It should come as no surprise to learn that within the superhero “community,” egos run rampant. But how does all that free-flowing narcissism impact those just outside the spotlight? Chicago finds out when five of the city’s most loyal Sidekicks finally grow tired of being disrespected by both the prima donnas they work with and the citizenry they strive to protect. And it’s not like the Windy City needs yet another labor upheaval…..
“But You’re Replaceable”
Russell Brettholtz takes the classic superhero story and turns it on its head. While these superheroes in Chicago are given great praise for all that they do for the city, the sidekicks are often over looked. They have many of the same responsibilities, sometimes more, but they receive no recognition.
The sidekicks had been told a number of times, ” . . . but you’re replaceable,” leaving them wondering what would the superheroes (and the city they love) do without them. So, they go on strike. And it’s the best thing ever! They catch up on books, go to ballgames, hang out with friends, and serve at the local soup kitchen. And they ignore the phone when it rings.
They live normal lives.
It is likely that the average comic book reader may be able to relate to these sidekicks and their feelings of being replaceable. At least, being told that they can be replaced.
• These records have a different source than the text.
(** C9, as the code has it.  Two calls on the same two-element lists of valid
    gestures that share one or two gestures give the same result, whatever the
    enumeration orders and the draws, unless the player's two gestures differ
    while the opponent's two are the same.  In that last case the guard of
    lines 49-51 fires and [random.choice] can return either gesture of the
    player. *)
Theorem remove_gesture_deterministic :
  (∀ ω1 ω2 a b c d,
     Forall valid_gesture [a; b] → Forall valid_gesture [c; d] →
     (1 ≤ size (shared [a; b] [c; d]) ≤ 2)%nat →
     a = b ∨ c ≠ d →
     remove_gesture ω1 [a; b] [c; d] = remove_gesture ω2 [a; b] [c; d])
  ∧ (∀ a b c,
       Forall valid_gesture [a; b] → a ≠ b → c = a ∨ c = b →
       size (shared [a; b] [c; c]) = 1%nat
       ∧ (∀ ω, remove_gesture ω [a; b] [c; c]
               = mkRun WarningFallback [WARNING]
                   (random_choice (draw ω) [a; b]))
       ∧ value (remove_gesture (mkOracle [] [] [] [] 0) [a; b] [c; c]) = Return a
       ∧ value (remove_gesture (mkOracle [] [] [] [] 1) [a; b] [c; c]) = Return b).
Proof.
  split.
  - intros ω1 ω2 a b c d Hv1 Hv2 Hsize Hcase.
    destruct (decide (a = b)) as [->|Hab].
    { by rewrite !remove_gesture_twice. }
    destruct Hcase as [?|Hcd]; [done|].
    apply Forall_cons in Hv1 as [Ha Hv1]. apply Forall_cons in Hv1 as [Hb _].
    unfold shared in Hsize.
    destruct (decide (a = c)) as [<-|Hac].
    { destruct (decide (b = d)) as [<-|Hbd].
      - destruct (beats_total a b Ha Hb Hab) as [H|H].
        + by rewrite !(remove_gesture_identical _ _ _ a b)
            by (done || apply list_to_set_pair).
        + by rewrite !(remove_gesture_identical _ _ _ b a)
            by (done || set_solver).
      - by rewrite !(remove_gesture_one_common _ _ _ a b d)
          by (done || set_solver). }
    destruct (decide (a = d)) as [<-|Had].
    { destruct (decide (b = c)) as [<-|Hbc].
      - destruct (beats_total a b Ha Hb Hab) as [H|H].
        + by rewrite !(remove_gesture_identical _ _ _ a b)
            by (done || set_solver).
        + by rewrite !(remove_gesture_identical _ _ _ b a)
            by (done || set_solver).
      - by rewrite !(remove_gesture_one_common _ _ _ a b c)
          by (done || set_solver). }
    destruct (decide (b = c)) as [<-|Hbc].
    { by rewrite !(remove_gesture_one_common _ _ _ b a d)
        by (done || set_solver). }
    destruct (decide (b = d)) as [<-|Hbd].
    { by rewrite !(remove_gesture_one_common _ _ _ b a c)
        by (done || set_solver). }
    replace (list_to_set [a; b] ∩ list_to_set [c; d] : gset string)
      with (∅ : gset string) in Hsize by set_solver.
    rewrite size_empty in Hsize. lia.
  - intros a b c _ Hab Hc.
    assert (∀ ω, remove_gesture ω [a; b] [c; c]
                 = mkRun WarningFallback [WARNING]
                     (random_choice (draw ω) [a; b])) as Hrun.
    { intros ω. apply (remove_gesture_opp_twice ω _ _ a b c);
        [apply list_to_set_pair|apply list_to_set_twice|done..]. }
    split; [|split; [done|by rewrite !Hrun]].
    unfold shared. rewrite list_to_set_pair, list_to_set_twice.
    replace ({[a; b]} ∩ {[c]} : gset string) with ({[c]} : gset string)
      by set_solver.
    apply size_singleton.
Qed.

Lemma remove_gesture_deterministic_witness :
  remove_gesture (mkOracle [1] [] [] [1] 0) ["rock"; "paper"] ["scissors"; "rock"]
  = remove_gesture (mkOracle [] [] [] [] 1) ["rock"; "paper"] ["scissors"; "rock"].
Proof.
  apply (proj1 remove_gesture_deterministic (mkOracle [1] [] [] [1] 0)
           (mkOracle [] [] [] [] 1) "rock" "paper" "scissors" "rock").
  - unfold valid_gesture, GESTURES. repeat constructor; set_solver.
  - unfold valid_gesture, GESTURES. repeat constructor; set_solver.
  - vm_compute. lia.
  - right. discriminate.
Defined.

(** C9 as stated fails: the sets of [["rock","paper"]] and [["rock","rock"]]
    share one gesture, and two calls give different results. *)
Lemma remove_gesture_varies_with_one_common :
  ¬ (∀ ω1 ω2 a b c d,
       Forall valid_gesture [a; b] → Forall valid_gesture [c; d] →
       (1 ≤ size (shared [a; b] [c; d]) ≤ 2)%nat →
       value (remove_gesture ω1 [a; b] [c; d])
       = value (remove_gesture ω2 [a; b] [c; d])).
Proof.
  intros H.
  specialize (H (mkOracle [] [] [] [] 0) (mkOracle [] [] [] [] 1)
                "rock" "paper" "rock" "rock").
  assert (Return "rock" = Return "paper" :> result string) as Heq; [|done].
  apply H.
  - unfold valid_gesture, GESTURES. repeat constructor; set_solver.
  - unfold valid_gesture, GESTURES. repeat constructor; set_solver.
  - vm_compute. lia.
Qed.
It leaves individuals feeling like nobody notices the gifts and skills they not only have but are using. At the same time, like the sidekicks in this graphic novel, they don’t do what they do for the praise, they do it because it is the right thing to do.
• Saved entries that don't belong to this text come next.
(** * Design-AI: the session controller (App) and the chat interface

    A shallow embedding of the state-handling code of the front end: the
    handlers of the [App] component (image ingestion, removal, generation,
    chat, preferences) and the logic of [ChatInterface] (classification of
    an input, parsing of a message), followed by the properties proved of
    them.

    - A JavaScript string is its sequence of UTF-16 code units, [list N].
    - [Record<number, string>] is a finite map [gmap nat _]; [Object.keys]
      lists integer keys in ascending order.
    - The [useState] cells of the component are the fields of one record
      [State]; a setter is a function on that record.
    - An async handler runs on a [World]: the state, the log of what it
      did, and the number of calls it issued.  The remote service is an
      oracle that says, for the n-th call of a handler, whether the call
      resolves, and with which payload, or rejects.
    - The file has three parts: the program, the vocabulary of the
      statements, the properties. *)

From Stdlib Require Import NArith Ascii String DecimalString DecimalNat DecimalFacts.
From stdpp Require Import gmap list sorting fin_maps.
From Equations Require Import Equations.

Local Open Scope nat_scope.

(** ** JavaScript strings *)

Abbreviation jsstring := (list N) (only parsing).

(** A string literal of the source, as code units (the literals of the
    source are ASCII). *)
Definition js (s : string) : jsstring :=
  map N_of_ascii (list_ascii_of_string s).
Arguments js : simpl never.

(** Truthiness of a string: only the empty string is falsy. *)
Definition truthy (s : jsstring) : bool :=
  match s with [] => false | _ :: _ => true end.

(** Truthiness of [string | null | undefined]. *)
Definition truthy_opt (o : option jsstring) : bool :=
  match o with Some s => truthy s | None => false end.

(** ** types.ts and the state of App *)

Inductive AppState := initial | generating | ready.
Inductive ChatMode := design | general.
Inductive ImageQuality := standard | high.
Inductive Role := user | model.

(** [id_] is the [id] field ([Date.now()] as a number; its rendering as a
    decimal string is left out). *)
Record ChatMessage := {
  id_ : nat;
  role : Role;
  text : jsstring
}.

Record State := {
  originalImages : list jsstring;
  generatedImages : gmap nat jsstring;
  selectedResultIndex : option nat;
  appState : AppState;
  generationProgress : option (nat * nat);
  selectedStyle : option jsstring;
  selectedColorPalette : option jsstring;
  selectedAtmosphere : option jsstring;
  selectedQuality : ImageQuality;
  error : option jsstring;
  chatMessages : list ChatMessage;
  isChatLoading : bool;
  chatMode : ChatMode;
  showProcess : bool
}.

(** The values of the [useState] initialisers. *)
Definition initialState : State := {|
  originalImages := [];
  generatedImages := ∅;
  selectedResultIndex := None;
  appState := initial;
  generationProgress := None;
  selectedStyle := None;
  selectedColorPalette := None;
  selectedAtmosphere := None;
  selectedQuality := standard;
  error := None;
  chatMessages := [];
  isChatLoading := false;
  chatMode := design;
  showProcess := true
|}.

(** The state setters ([setX(v)] is [setX (fun _ => v)]). *)
Definition setOriginalImages (f : list jsstring → list jsstring) (st : State) : State :=
  {| originalImages := f (originalImages st); generatedImages := generatedImages st;
     selectedResultIndex := selectedResultIndex st; appState := appState st;
     generationProgress := generationProgress st; selectedStyle := selectedStyle st;
     selectedColorPalette := selectedColorPalette st;
     selectedAtmosphere := selectedAtmosphere st; selectedQuality := selectedQuality st;
     error := error st; chatMessages := chatMessages st; isChatLoading := isChatLoading st;
     chatMode := chatMode st; showProcess := showProcess st |}.

Definition setGeneratedImages (f : gmap nat jsstring → gmap nat jsstring) (st : State) : State :=
  {| originalImages := originalImages st; generatedImages := f (generatedImages st);
     selectedResultIndex := selectedResultIndex st; appState := appState st;
     generationProgress := generationProgress st; selectedStyle := selectedStyle st;
     selectedColorPalette := selectedColorPalette st;
     selectedAtmosphere := selectedAtmosphere st; selectedQuality := selectedQuality st;
     error := error st; chatMessages := chatMessages st; isChatLoading := isChatLoading st;
     chatMode := chatMode st; showProcess := showProcess st |}.

Definition setSelectedResultIndex (v : option nat) (st : State) : State :=
  {| originalImages := originalImages st; generatedImages := generatedImages st;
     selectedResultIndex := v; appState := appState st;
     generationProgress := generationProgress st; selectedStyle := selectedStyle st;
     selectedColorPalette := selectedColorPalette st;
     selectedAtmosphere := selectedAtmosphere st; selectedQuality := selectedQuality st;
     error := error st; chatMessages := chatMessages st; isChatLoading := isChatLoading st;
     chatMode := chatMode st; showProcess := showProcess st |}.

Definition setAppState (v : AppState) (st : State) : State :=
  {| originalImages := originalImages st; generatedImages := generatedImages st;
     selectedResultIndex := selectedResultIndex st; appState := v;
     generationProgress := generationProgress st; selectedStyle := selectedStyle st;
     selectedColorPalette := selectedColorPalette st;
     selectedAtmosphere := selectedAtmosphere st; selectedQuality := selectedQuality st;
     error := error st; chatMessages := chatMessages st; isChatLoading := isChatLoading st;
     chatMode := chatMode st; showProcess := showProcess st |}.

Definition setGenerationProgress (v : option (nat * nat)) (st : State) : State :=
  {| originalImages := originalImages st; generatedImages := generatedImages st;
     selectedResultIndex := selectedResultIndex st; appState := appState st;
     generationProgress := v; selectedStyle := selectedStyle st;
     selectedColorPalette := selectedColorPalette st;
     selectedAtmosphere := selectedAtmosphere st; selectedQuality := selectedQuality st;
     error := error st; chatMessages := chatMessages st; isChatLoading := isChatLoading st;
     chatMode := chatMode st; showProcess := showProcess st |}.

Definition setSelectedStyle (v : option jsstring) (st : State) : State :=
  {| originalImages := originalImages st; generatedImages := generatedImages st;
     selectedResultIndex := selectedResultIndex st; appState := appState st;
     generationProgress := generationProgress st; selectedStyle := v;
     selectedColorPalette := selectedColorPalette st;
     selectedAtmosphere := selectedAtmosphere st; selectedQuality := selectedQuality st;
     error := error st; chatMessages := chatMessages st; isChatLoading := isChatLoading st;
     chatMode := chatMode st; showProcess := showProcess st |}.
But it the pain is real when you aren’t respected for doing what is the right thing to do.
More Than One Way
One of the sidekicks, George, in the graphic novel raises the question, “But, what happens when the villains exploit our absence?” The concern is that the sidekicks are being selfish in their decision to go on strike. The conversation continues are more and more superheroes in the city fall at the hands of the villains.
George tells the other sidekicks, “There is more than one way to help this city.” He chooses to continue volunteering at the church’s soup kitchen. While there, the Father tells him:
“What you do for these people, for this church, whatever they may call those masked men flying around the city. . . . you are the true hero.”
A reminder that we don’t have to be mask-wearing superheroes or sidekicks to be a hero. A message that is relevant and meaningful to our time and culture now. Sometimes our greatest power is our sense of compassion and justice.
Finally . . . .
The graphic novel ends with the sense that there will be more. I hope so. This was a refreshing graphic novel to read.
Thanks to NetGalley and the publishers for a digital review copy.